19. It is clear from Rule 15 (2), 15 (4)(i) and 15 (4) (ii) that recovery of over payment on account of pay and allowances or other dues can be made from the railway servant out of his retiral dues. It is explicitly mentioned that such recovery can be made from gratuity without even obtaining the consent of the retiree or else, surety or cash deposit may be taken from the retiree. In view of cited clear provision of the Rules, I do not find any illegality in the action of the respondents in making recovery of the over payment from the retiral dues of the applicant. In any case, the applicant has nowhere claimed hardship in the O.A. What to talk of elaboration on this issue, I find that there is not a word about this in the O.A.
20. I also find that in Chandi Prasad Uniyal Vs. State of Uttarakhand, (2012) 8 SCC 417, it was held that excess payment of public money belongs neither to the officers who have effected over payment nor to the recipient. Payment made and received without authority of law can always be recovered. The law implies an obligation on the 10 payee to repay the money otherwise it would amount to unjust enrichment.
21. In view of all the above, the case of the applicant is not covered under the ratio of Hon‟ble Supreme Court judgement in the case of Rafiq Masih (supra) as there is intelligible differentia between the facts of the instant case and the Rafiq Masih (supra).
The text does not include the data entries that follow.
(* ===== verification/PlotReach.v ===== *)
(** * Which coroutines are on the plot *)

From S2P Require Import Prelude ConcurrentList ConcurrentMap TraceTime TraceModel TraceStorage.
From S2P Require Import StorageSafety StorageSpec Perfetto SuspensionPlot PlotSpec PlotReader.
From Stdlib Require Import ZArith Lia.
From stdpp Require Import base gmap list strings numbers pretty.
Local Open Scope Z_scope.
Local Open Scope kt_scope.

(** A coroutine whose info is still stored leads to its recorded children. *)
Definition edge (v : storage_view) (a b : Z) : Prop :=
  is_Some (v_info v a) /\ b ∈ default [] (v_children v a).

(** The coroutine a slice belongs to is the last of its flow identifiers. *)
Definition packet_coroutine (p : TracePacket) : option Z :=
  packet_event p ≫= (fun e => list.last (te_flow_ids e)).

Definition plotted (st : plot) : list Z := omap packet_coroutine (packet (trace st)).

Section reach.
Context (deref : strptr -> string) (v : storage_view) (ti : TraceInfo).

Lemma plotted_add p st :
  plotted (add p st) = plotted st ++ option_list (packet_coroutine (p new_packet)).
Proof.
  unfold plotted, add, add_packet; simpl. rewrite omap_app, omap_cons.
  by destruct (packet_coroutine (p new_packet)).
Qed.

Lemma plotted_next st : plotted (next_track st).2 = plotted st.
Proof. done. Qed.

(** Updates that leave the flow identifiers alone. *)
Definition keeps_flow (f : TrackEvent -> TrackEvent) : Prop :=
  forall e, te_flow_ids (f e) = te_flow_ids e.

Lemma keeps_flow_then f g : keeps_flow f -> keeps_flow g -> keeps_flow (f >=> g).
Proof. intros Hf Hg e. unfold then_. by rewrite Hg. Qed.

Lemma keeps_flow_annotate name n : keeps_flow (annotate name n).
Proof. done. Qed.

Lemma keeps_flow_switches n name : keeps_flow (switches n name).
Proof. unfold switches. by destruct (n =? 0). Qed.

Lemma plotted_suspension i name st :
  plotted (add_suspension deref i name 1 (ti_end ti) st) = plotted st.
Proof.
  unfold add_suspension. destruct (next_track st) as [t st'] eqn:Hn.
  rewrite !plotted_add. unfold then_. destruct (negb _); simpl; rewrite !app_nil_r;
    by rewrite <- (plotted_next st), Hn.
Qed.

Lemma plotted_gc seq st e : plotted (add_gc_event seq st e) = plotted st.
Proof.
  unfold add_gc_event. destruct (next_track st) as [t st'] eqn:Hn.
  rewrite !plotted_add. simpl. rewrite !app_nil_r. by rewrite <- (plotted_next st), Hn.
Qed.

Lemma plotted_sample track st r : plotted (add_sample deref ti 1 track st r) = plotted st.
Proof.
  unfold add_sample. destruct (stack_trace r); [done|]. rewrite plotted_add. simpl.
  by rewrite app_nil_r.
Qed.

Lemma plotted_foldl {A} (f : plot -> A -> plot) l st :
  (forall st a, plotted (f st a) = plotted st) -> plotted (foldl f st l) = plotted st.
Proof. intros Hf. revert st. induction l as [|a l IH]; simpl; [done|]. intros. by rewrite IH. Qed.

Lemma plotted_coroutine name id parent start finish f st :
  keeps_flow f ->
  plotted (coroutine_packets name id parent 1 start finish f st) = plotted st ++ [u64 id].
Proof.
  intros Hf. unfold coroutine_packets. destruct (next_track st) as [t st'] eqn:Hn.
  rewrite !plotted_add. unfold packet_coroutine, then_; simpl. rewrite Hf.
  rewrite <- (plotted_next st), Hn; simpl. rewrite !app_nil_r.
  destruct (parent =? 0); simpl; done.
Qed.

Lemma plotted_samples id st : plotted (sample_packets deref v ti 1 id st) = plotted st.
Proof.
  unfold sample_packets. destruct (next_track st) as [track st'] eqn:Hn.
  rewrite plotted_foldl by (intros; apply plotted_sample).
  rewrite plotted_add. simpl. rewrite app_nil_r. by rewrite <- (plotted_next st), Hn.
Qed.

Lemma plotted_item item st :
  plotted (plot_item deref v ti 1 item st)
  = plotted st ++ match v_info v item.1 with Some _ => [u64 item.1] | None => [] end.
Proof.
  unfold plot_item. destruct (v_info v item.1) as [i|]; [|by rewrite app_nil_r].
  unfold suspension_packets. rewrite plotted_foldl by (intros; apply plotted_suspension).
  rewrite plotted_samples. unfold info_packets. destruct item as [id parent]. simpl.
  apply plotted_coroutine. eauto 10 using keeps_flow_then, keeps_flow_annotate, keeps_flow_switches.
Qed.

(** ** The loop visits the reachable coroutines *)

Record explored (root : Z) (queue : list queue_item) (visited : gset Z) : Prop := {
  ex_root : root ∈ visited \/ root ∈ queue.*1;
  ex_reach : forall a, a ∈ visited \/ a ∈ queue.*1 -> rtc (edge v) root a;
  ex_closed : forall a b, a ∈ visited -> edge v a b -> b ∈ visited \/ b ∈ queue.*1;
}.

Lemma new_items_children visited a b :
  b ∈ (new_items v visited a).*1 <-> edge v a b /\ b ∉ visited.
Proof.
  unfold new_items, edge. destruct (v_info v a) as [i|]; simpl.
  - rewrite <- list_fmap_compose. simpl. rewrite list_fmap_id.
    rewrite list_elem_of_filter. naive_solver eauto.
  - split; [set_solver|]. intros [[[? ?] ?] ?]. done.
Qed.

Lemma explored_step root item queue visited :
  explored root (item :: queue) visited ->
  let visited' := {[item.1]} ∪ visited in
  explored root (queue ++ new_items v visited' item.1) visited'.
Proof.
  intros [Hroot Hreach Hclosed] visited'.
  assert (Hitem : rtc (edge v) root item.1) by (apply Hreach; right; left).
  assert (Hold : forall a, a ∈ visited \/ a ∈ (item :: queue).*1 ->
                   a ∈ visited' \/ a ∈ (queue ++ new_items v visited' item.1).*1).
  { intros a. rewrite fmap_app, elem_of_app. cbn [fmap list_fmap]. rewrite elem_of_cons.
    unfold visited'. set_solver. }
  split.
  - by apply Hold.
  - intros a. rewrite fmap_app, elem_of_app, new_items_children.
    intros [Ha|[Ha|[He _]]].
    + unfold visited' in Ha. apply elem_of_union in Ha as [->%elem_of_singleton|Ha]; [done|]. auto.
    + apply Hreach. right. by right.
    + eapply rtc_r; [exact Hitem|exact He].
  - intros a b Ha He. destruct (decide (b ∈ visited')) as [Hb|Hb]; [by left|].
    unfold visited' in Ha. apply elem_of_union in Ha as [->%elem_of_singleton|Ha].
    + right. rewrite fmap_app, elem_of_app, new_items_children. auto.
    + apply Hold. eauto.
Qed.

Lemma explored_all root visited :
  explored root [] visited -> forall a, a ∈ visited <-> rtc (edge v) root a.
Proof.
  intros [Hroot Hreach Hclosed] a. split; [auto|]. revert a.
  apply (rtc_ind_r (fun a => a ∈ visited) root); [set_solver|].
  intros a b _ Hab IH. destruct (Hclosed a b IH Hab); set_solver.
Qed.

(** What holds of the plot at the end: a property of the visited coroutines and
    the plot that every item keeps, for the set of the reachable ones. *)
Lemma plot_queue_visits (P : gset Z -> plot -> Prop) root fuel st st' :
  (forall item visited st, P visited st ->
     P ({[item.1]} ∪ visited) (plot_item deref v ti 1 item st)) ->
  P ∅ st -> plot_queue deref v ti fuel 1 [(root, 0)] ∅ st = Some st' ->
  exists visited, P visited st' /\ forall a, a ∈ visited <-> rtc (edge v) root a.
Proof.
  intros Hstep HP.
  assert (He : explored root [(root, 0)] ∅).
  { split; [right; by left| |set_solver].
    intros a [Ha|Ha]; [set_solver|]. apply list_elem_of_singleton in Ha as ->. done. }
  revert HP He. generalize (∅ : gset Z), [(root, 0)]. intros visited queue. revert queue visited st.
  induction fuel as [|fuel IH]; intros [|item queue] visited st HP He; cbn [plot_queue];
    intros H; simplify_eq; eauto using explored_all.
  eapply IH; [|by apply explored_step|exact H]. by apply Hstep.
Qed.

Lemma plotted_start : plotted (trace_packets ti).2 = [].
Proof. reflexivity. Qed.

Lemma plot_trace_reach fuel st u :
  plot_trace deref v ti fuel = Some st ->
  u ∈ plotted st <->
  exists a, rtc (edge v) (ti_coroutine_id ti) a /\ is_Some (v_info v a) /\ u = u64 a.
Proof.
  unfold plot_trace. rewrite trace_track. intros Hq.
  apply (plot_queue_visits (fun visited st => forall u, u ∈ plotted st <->
           exists a, a ∈ visited /\ is_Some (v_info v a) /\ u = u64 a)) in Hq
    as (visited & Hpl & Hv).
  - rewrite Hpl. by setoid_rewrite Hv.
  - intros item visited st' Hpl u'. rewrite plotted_item, elem_of_app, Hpl. split.
    + intros [(a & Ha & Hi & ->)|Hu]; [exists a; set_solver|].
      destruct (v_info v item.1) as [i|] eqn:Hi; [|set_solver].
      apply list_elem_of_singleton in Hu as ->. exists item.1. rewrite Hi. set_solver.
    + intros (a & Ha & Hi & ->).
      apply elem_of_union in Ha as [->%elem_of_singleton|Ha]; [|left; eauto].
      right. destruct Hi as [i Hi]. rewrite Hi. by left.
  - intros u'. unfold plot_gc. rewrite plotted_foldl.
    + rewrite plotted_start. set_solver.
    + intros st1 e. destruct (gc_in_window _ _ e); [apply plotted_gc|done].
Qed.
End reach.

(** C26: the plot shows exactly the coroutines reachable from the traced one,
    over the recorded children of coroutines whose info is still stored: each
    of them that has an info has a slice, identified by its flow, and no other
    coroutine has one. *)
Theorem plot_shows_reachable deref s fuel path ti t s' u :
  storage_wf s -> run (write_perfetto deref fuel path ti) s = Val (Some (path, t)) s' ->
  u ∈ omap packet_coroutine (packet t) <->
  exists id, rtc (edge (view s)) (ti_coroutine_id ti) id /\
    is_Some (v_info (view s) id) /\ u = u64 id.
Proof.
  intros Hwf. rewrite write_perfetto_eq by done.
  destruct (plot_trace deref (view s) ti fuel) as [st|] eqn:Hp; simpl; intros [= <- _].
  by eapply plot_trace_reach.
Qed.

(** ** Example: coroutine 1 with one sample, a child 2 with an open suspension,
    and one collection *)

Section example.
Local Existing Instance tick_clock.

Definition demo_ops : list storage_op :=
  [OpCreateInfo 1; OpCreateChildren 1; OpGcStart; OpGcFinish; OpCreateInfo 2;
   OpCreateChildren 2; OpAddChild 2 1;
   OpAddProcessed 1 (MkProcessed [MkFrame (MethodName 7) (ClassName 3)] EmptyName 2500000);
   OpAddSuspension (MkSuspension 2 6000000 0 [MkFrame (MethodName 8) (ClassName 3)])].

Definition demo_traced : TraceStorage := default make_storage (replay demo_ops make_storage).

Definition demo_info : TraceInfo := MkTraceInfo 1 1 9000001.

Definition demo_deref (p : strptr) : string :=
  match p with MethodName _ => "method" | ClassName _ => "Class" | _ => "unknown" end.

Definition demo_trace : Trace :=
  match run (write_perfetto demo_deref 5 "trace.perfetto" demo_info) demo_traced with
  | Val (Some (_, t)) _ => t
  | _ => new_trace
  end.

Lemma demo_traced_wf : storage_wf demo_traced.
Proof.
  apply (replay_wf demo_ops make_storage); [vm_compute; reflexivity|apply make_storage_wf].
Qed.

Lemma demo_trace_written :
  run (write_perfetto demo_deref 5 "trace.perfetto" demo_info) demo_traced
  = Val (Some ("trace.perfetto", demo_trace)) demo_traced.
Proof. vm_compute. reflexivity. Qed.
End example.

Lemma write_perfetto_plots_witness :
  storage_wf demo_traced /\
  run (write_perfetto demo_deref 5 "trace.perfetto" demo_info) demo_traced
  = Val (option_map (fun st => ("trace.perfetto", trace st))
           (plot_trace demo_deref (view demo_traced) demo_info 5)) demo_traced.
Proof. split; [exact demo_traced_wf|apply write_perfetto_plots, demo_traced_wf]. Defined.

Lemma perfetto_well_formed_witness :
  length (packet demo_trace) = 18%nat /\ well_formed_trace demo_trace = true.
Proof.
  split; [vm_compute; reflexivity|].
  eapply perfetto_well_formed; [exact demo_traced_wf| |exact demo_trace_written].
  vm_compute. reflexivity.
Defined.

Lemma plot_shows_reachable_witness :
  omap packet_coroutine (packet demo_trace) = [1; 2] /\
  (2 ∈ omap packet_coroutine (packet demo_trace) <->
   exists id, rtc (edge (view demo_traced)) 1 id /\
     is_Some (v_info (view demo_traced) id) /\ 2 = wrapu 64 id).
Proof.
  split; [vm_compute; reflexivity|].
  eapply (plot_shows_reachable _ _ _ _ demo_info);
    [exact demo_traced_wf|exact demo_trace_written].
Defined.

(** A coroutine's slice is annotated with a switch counter exactly when
    the counter is zero; a non-zero number of context switches is never
    shown. *)
Theorem switches_shown_when_zero s l i f name e :
  cells (info_heap s) !! l = Some i ->
  wp (switches_annotation (Some l) f name) s (fun update s' => s' = s /\
    te_debug_annotations (update e) = te_debug_annotations e ++
      (if bool_decide (f i = 0) then [MkAnnotation (Name name) (Int_value 0)] else [])).
Proof.
  intros Hl. eapply wp_switches; [exact Hl|]. split; [done|]. unfold switches.
  case_bool_decide as Hf; [rewrite Hf; done|].
  rewrite (proj2 (Z.eqb_neq _ _) Hf). by rewrite app_nil_r.
Qed.

Definition demo_first : CoroutineInfo :=
  default (make_coroutine 0 0 0 0 0 0 0 0) (cells (info_heap demo_traced) !! 0%nat).

Lemma demo_first_stored : cells (info_heap demo_traced) !! 0%nat = Some demo_first.
Proof. vm_compute. reflexivity. Qed.

Lemma switches_shown_when_zero_witness :
  wp (switches_annotation (Some 0%nat) voluntary_switches "Voluntary switches") demo_traced
    (fun update s' => s' = demo_traced /\
      te_debug_annotations (update new_event) =
        [] ++ (if bool_decide (voluntary_switches demo_first = 0)
               then [MkAnnotation (Name "Voluntary switches") (Int_value 0)] else [])).
Proof. apply (switches_shown_when_zero demo_traced _ demo_first), demo_first_stored. Defined.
22. Besides, I also find that though the applicant has challenged the recovery order at Annexure A-2, he has nowhere challenged Pension Payment Order re-fixing the pay and consequential pension. Without challenge to PPO, no relief can be granted to the applicant. Hence the O.A. deserves to be dismissed on this ground as well.
23. Further, I find that there is delay in filing of the O.A. The order being challenged in the O.A. is dated 16.10.2015 (Annexure A-2). The O.A. has been filed with Diary No.3494 on 16.11.2018 - that is after more than 3 years of the passing of the impugned order. However, there is no M.A. for condonation of delay. Thus, no reasons have been explained for delayed filing of the O.A. As per Section 21 of the Administrative Tribunals Act, 1985, no O.A. can be admitted if it is not filed within the time line given therein unless sufficient cause is shown for each days delay. In the instant case - what to talk of each day‟s delay - no explanation, whatsoever, is there for about 3 years delay in filing of the O.A. Thus, the O.A. needs to be dismissed on the ground of limitation as well. However, in the interest of justice, I have considered the case on merits as well. 11
24. In view of all above, I find no justification in the claim of the applicant.
25. The OA is barred by limitation and also devoid of merits and is dismissed.
26. There shall be no order as to costs.
(AJANTA DAYALAN) MEMBER (A) Place: Chandigarh Dated: April 15, 2021.